The war may be over, but the hard work of actually living is only just beginning. In the first third of the novel, the reader is repeatedly assaulted by the uncaring remarks of Böll’s weary inventions. The overall impression of the survivors of the war is that the dead are the lucky ones, as they will not have to deal with the pain and hardships to come. As the story progresses though, and Hans and Regina (the owner of the overcoat!) become closer, the tone grows more optimistic, suggesting that there is always a way forward, even if it is currently hidden from sight.
This idea is one of Böll’s central themes, and Der Engel schwieg is, as much as it is a novel, a repository for the ideas the writer was to develop over the rest of his career. One of Böll’s most successful, and certainly most substantial, works, Gruppenbild mit Dame (Group Portrait with Lady), is a more detailed, extended look at the time and issues covered here. However (and this is where I have been going since the start of the post!), the work most influenced by Der Engel schwieg is, of course, none other than Und sagte kein einziges Wort…
But there is more of a similarity than just a few recycled passages. In essence, the later book is a redrafting of Der Engel schwieg, with the action moved several years into the future.
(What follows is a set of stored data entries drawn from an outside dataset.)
Lemma spec_create im cm w F r j (k : host_reply (CreateProcess im cm w) → Exec Sup unit) Q :
  (∀ native, spec (known F [r; w; j; 0; 0]) (k (inl native)) Q) →
  (∀ p t, spec (known (ev (CreateProcess im cm w) (inr (p, t)) :: F) [r; w; j; p; t]) (k (inr (p, t))) Q) →
  spec (known F [r; w; j; 0; 0])
    (created ← call (CreateProcess im cm w);
     _ ← (match created with inl _ => mret tt
          | inr (p, t) => modify (λ s, s <| process := p |> <| process_thread := t |>) end);
     k created) Q.
Proof.
  intros Hl Hr. raw_call. intros created s1 (s0 & Hk & Hst).
  pose proof Hst as (o & E & _). pose proof (known_handles _ _ _ _ _ _ _ Hk) as (Hr0 & Hw0 & Hj & Hp & Ht).
  destruct created as [native|[p t]].
  { refine (Hl native s1 _). pose proof Hk as (_ & _ & Hh). rewrite <- Hh. change (handles s0) with (handles s0).
    replace (handles s0) with (handles (id s1)) by (by rewrite E).
    eapply known_drop, (known_open _ _ _ _ _ _ id Hk Hst); [done..|].
    split_and!; [done..| |by left]. rewrite E. change (handles (id _)) with (handles s0). by rewrite Hh. }
  pose proof (stepped_valid _ _ _ _ Hst) as [Hvp [Hvt _]%Forall_cons]%Forall_cons.
  set (s2 := s1 <| process := p |> <| process_thread := t |>). refine (Hr p t s2 _).
  assert (handles s2 = [r; w; j; p; t]) as Eh by (unfold s2; rewrite E; unfold handles; cbn; by rewrite Hr0, Hw0, Hj).
  rewrite <- Eh. eapply (known_open _ _ _ _ _ _ (λ _, s2)); [exact Hk|exact Hst|done..|].
  split_and!; [done|done| |by left]. rewrite Eh. cbn. close_perm.
Qed.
Rather than concentrating on the difficulty of moving on at the end of the war, Und sagte kein einziges Wort focuses on the day-to-day struggles of the poor in a time when the Wirtschaftswunder had yet to take hold. Obviously, the idea of a struggling working class couple was more acceptable than that of a couple living in sin in a bomb-damaged house…
“Ich bin sehr glücklich”, sagte sie langsam.
“Ich auch”, sagte er, “ich weiß nicht, ob ich jemals so glücklich war.”
“I’m very happy”, she said slowly.
“Me too”, he said, “I don’t know if I was ever this happy.” p.155 (2009, dtv)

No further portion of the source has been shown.